Fostering Relationships With Nonprofit Volunteers

October 26, 2021

In 2016, the National Bureau of Labor Statistics estimated a volunteer’s time worth $24.14 per hour, saving American nonprofit organizations billions of dollars yearly. These workers offer essential help: stuffing envelopes, handling phone lines and organizing fundraising campaigns. These extra hands improve productivity and reduce budget costs. Business owners, therefore, should prioritize volunteer retention, focusing on providing nonprofit insurance and fostering long-term relationships.

The Importance of Getting Volunteers To Return
Volunteers accomplish work, but they do not all lend the same results. Newer recruits tend to knock out menial assignments, but they lack the knowledge and skillset to accomplish significant work. Returning volunteers deliver better quality and care, understanding meticulous elements of the business. They lend continued support and develop less worksite frustration.

Rookies, for instance, possess motivation and passion, but they also demand increased attention and clarification. Each time new faces emerge, managers must stop and explain procedures, tasks and expectations. Furthermore, because newbies lack expertise, these novices make more errors and incur more liability. While nonprofit insurance assists with these scenarios, the organization benefits from fewer issues with insurance and legal concerns when they have seasoned volunteers on the job.

Veteran volunteers offer business owners various positive elements. They accomplish the following:

Adhere to routine office procedures, minimizing safety issues
Run operating systems efficiently and flawlessly, reducing explanation time
Tackle long-term projects that demand increased effort and concentration
Embrace the nonprofit’s efforts so that they promote the cause with friends and family
Grow with the group, accepting higher-level projects and roles
The Value of Growing Your Relationships With Volunteers
Unfortunately, gaining a reliable volunteer crew proves challenging. Research indicates that many people choose not to come back to an organization; instead, they appear to fall into the one-and-done volunteer approach.

Some helpers stay home because they have busy lives and are unable to find regular openings in their schedules. Many others cite concerns with the group’s inability to connect. Ultimately, people don’t return because they do not have a reason or desire to do so. The lack of intrinsic value or appreciation harms the nonprofit overall, limiting available assistance. To change this pattern, nonprofit leaders must address volunteers personally, fostering strong relationships. Then, a growing workforce becomes sustainable and reliable.

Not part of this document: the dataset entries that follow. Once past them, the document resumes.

Lemma belowAllowed_ret p n s : pairOk p -> belowAllowed p n ->
  CO.isOfferPriceMeetAssetPairRestrictions (Entry := Entry) (Key := Key) dp p n s = Ret false s.
Proof.
  intros (Hv & H1 & H2) (Hpol & Hlt & Hle). unfold AP.isValid in Hv. zify_bool.
  unfold CO.isOfferPriceMeetAssetPairRestrictions, AP.getMinAllowedPrice, AP.getMinPriceInTermsOfPhysical, AP.getPhysicalPriceWithCorrection.
  rewrite Hpol. unfold mbind, M_bind. rewrite bigDivide_ret by (done || lia). cbn [negb mret M_ret]. unfold mret, M_ret.
  by rewrite Z.geb_leb, (proj2 (Z.leb_gt _ _)).
Qed.

(** The locks of the book on every balance are less by what the cancelled
    offer had locked. *)
Lemma cancelled_locks s s' B b : distinctRows (sRows s) -> distinctRows (sRows s') -> hasOffer (sRows s) B -> hasBalance (sRows s) b ->
  (forall k, rowsFind (sRows s') k = update (balanceKey (balanceID (data b))) (Some (toEntry (stamp (withData b (releasedBase (data B) (data b))))))
      (update (offerKey (offerID (data B)) (ownerID (data B))) None (rowsFind (sRows s))) k) ->
  forall id, sumOf (lockOn id) (sRows s') = sumOf (lockOn id) (sRows s) - offerLock id (data B).
Proof.
  unfold hasOffer, hasBalance. intros Hd Hd' Ho Hb Hrows id. set (kb := balanceKey (balanceID (data b))) in *. set (ko := offerKey _ _) in *.
  set (v := toEntry (stamp _)) in *.
  assert (getLedgerKey v = kb) as Hk.
  { unfold v. rewrite key_balance. unfold stamp. destruct flag; cbn; by rewrite (proj1 (released_fields (data B) (data b) (data b))). }
  assert (distinctRows (write ko None (sRows s))) as Hd1 by (by apply write_distinct).
  rewrite (sumOf_perm _ _ (write kb (Some v) (write ko None (sRows s)))).
  2:{ apply rows_perm; [done|by apply write_distinct|]. intros k. rewrite Hrows, rowsFind_write by done. unfold update. by rewrite rowsFind_write. }
  rewrite !sumOf_write by done. rewrite rowsFind_write by done. unfold update. rewrite eqvb_neq by (intros E; symmetry in E; by apply balanceKey_offer in E).
  rewrite Ho, Hb. unfold v. cbn [ofRow]. rewrite !lockOn_balance, lockOn_offer. lia.
Qed.

Lemma crossing_cancels L s tk B p : ready L s -> takerInv s tk -> crossable s tk B -> pairOk p -> belowAllowed p (price (data B)) ->
  exists b q s', CO.crossOffer dp p tk B s = Ret (eOfferTaken, tk) s' /\ crossed L s tk B eOfferTaken tk s' /\
    otherSide s tk B b q /\ hasBalance (sRows s') q /\
    hasBalance (sRows s') (stamp (withData b (releasedBase (data B) (data b)))) /\
    forall id, sumOf (lockOn id) (sRows s') = sumOf (lockOn id) (sRows s) - offerLock id (data B).
Proof.
  intros Hr Hi Hc Hpo Hlow. destruct (crossing_loads L s tk B Hr Hi Hc) as (b & q & s1 & s2 & s3 & E1 & E2 & E3 & R3 & W3' & Hi3 & Hc3 & Ho3).
  destruct (cancel_ret L s3 tk B b q R3 Hi3 Hc3 Ho3) as (s' & E & Hcr & Hrows). exists b, q, s'.
  assert (otherSide s tk B b q) as Ho by (destruct Ho3; split; rewrite <- ?(bookOf_eq s s3 tk W3'), <- ?W3'; done).
  pose proof (pa_distinct _ _ _ _ (os_party _ _ _ _ _ Ho)) as Hne. rewrite <- (pa_baseID _ _ _ _ (os_party _ _ _ _ _ Ho)), <- (pa_quoteID _ _ _ _ (os_party _ _ _ _ _ Ho)) in Hne.
  split_and!; [|by eapply crossed_eq|done| | |].
  - unfold CO.crossOffer. rewrite (bind_ret _ _ _ _ _ E1), (bind_ret _ _ _ _ _ E2), (bind_ret _ _ _ _ _ E3).
    rewrite (bind_ret _ _ _ _ _ (belowAllowed_ret p _ s3 Hpo Hlow)). exact E.
  - unfold hasBalance. rewrite Hrows. unfold update. rewrite !eqvb_neq; [rewrite W3'; apply Ho| |].
    + intros E'. symmetry in E'. by apply balanceKey_offer in E'.
    + by intros E'%balanceKey_inj.
  - unfold hasBalance. rewrite Hrows. unfold update. set (f := stamp _). assert (balanceID (data f) = balanceID (data b)) as ->; [|by rewrite eqvb_refl].
    unfold f, stamp. destruct flag; cbn; by rewrite (proj1 (released_fields (data B) (data b) (data b))).
  - rewrite <- W3'. apply (cancelled_locks s3 s' B b); [apply R3|apply (cr_ready _ _ _ _ _ _ _ Hcr)|apply Hc3|apply Ho3|done].
Qed.

End CrossOffer.

(** * Matching an offer with the book

    The loops of [convertWithOffers]: they end, since every round that goes on
    has removed the offers it loaded from the book, and they keep what a
    crossing keeps. *)

Lemma betterOffer_strictWeak buy : strictWeak (DS.betterOffer buy).
Proof.
  unfold DS.betterOffer. split; intros; repeat case_match; zify_bool; try done; try lia;
    repeat match goal with
    | |- (_ <? _) = true => apply Z.ltb_lt | |- (_ <? _) = false => apply Z.ltb_ge end; lia.
Qed.

Section ConvertFacts.
Context {Key Entry : Type} `{Ord Key} `{EqDecision Entry}.
Context {helper : EntryHelper Key Entry LedgerHeader} {helperOk : EntryHelperOk helper}.
Context {dex : DexEntries Key Entry} {dexOk : DexEntriesOk helper dex} (dp : DexParams) (max_size : nat).
Context (orderBy : (Frame OfferEntry -> Frame OfferEntry -> bool) -> list (Frame OfferEntry) -> list (Frame OfferEntry)) `{SortOk _ orderBy}.
Context (seq : Z) (flag : bool) (Hseq : seq <> 0) (commissionID : PublicKey) (source : AccountEntry).
Local Abbreviation St := (Store Key Entry LedgerHeader).
Local Abbreviation ready := (ready seq flag).
Local Abbreviation takerInv := (takerInv commissionID (accountID source)).
Local Abbreviation crossed := (crossed seq flag commissionID (accountID source)).
Implicit Types (s : St) (L : Key -> option Entry) (tk : Taker) (B g : Frame OfferEntry) (p : AssetPairEntry).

The Best Practices for How To Build Relationships With Volunteers
How do you get people to stick around for the long haul? They need to connect to your group’s effort, understand their participation matters and feel acknowledged for their work. Engage them, excite them and prioritize with the following practices:

Allow volunteers to understand how their participation’s significance helps the larger goal.
Establish a positive atmosphere where volunteers feel part of the nonprofit team.
Assign a job that fits the person’s comfort, strengths and abilities.
Promote a comfortable environment, complete with safety measures and nonprofit insurance.
Involve volunteers, asking them questions and gaining feedback on their efforts.
Reward them with launch parties, organizational wearables or small thank you treats.
Connecting more with your volunteers can reap immeasurable rewards.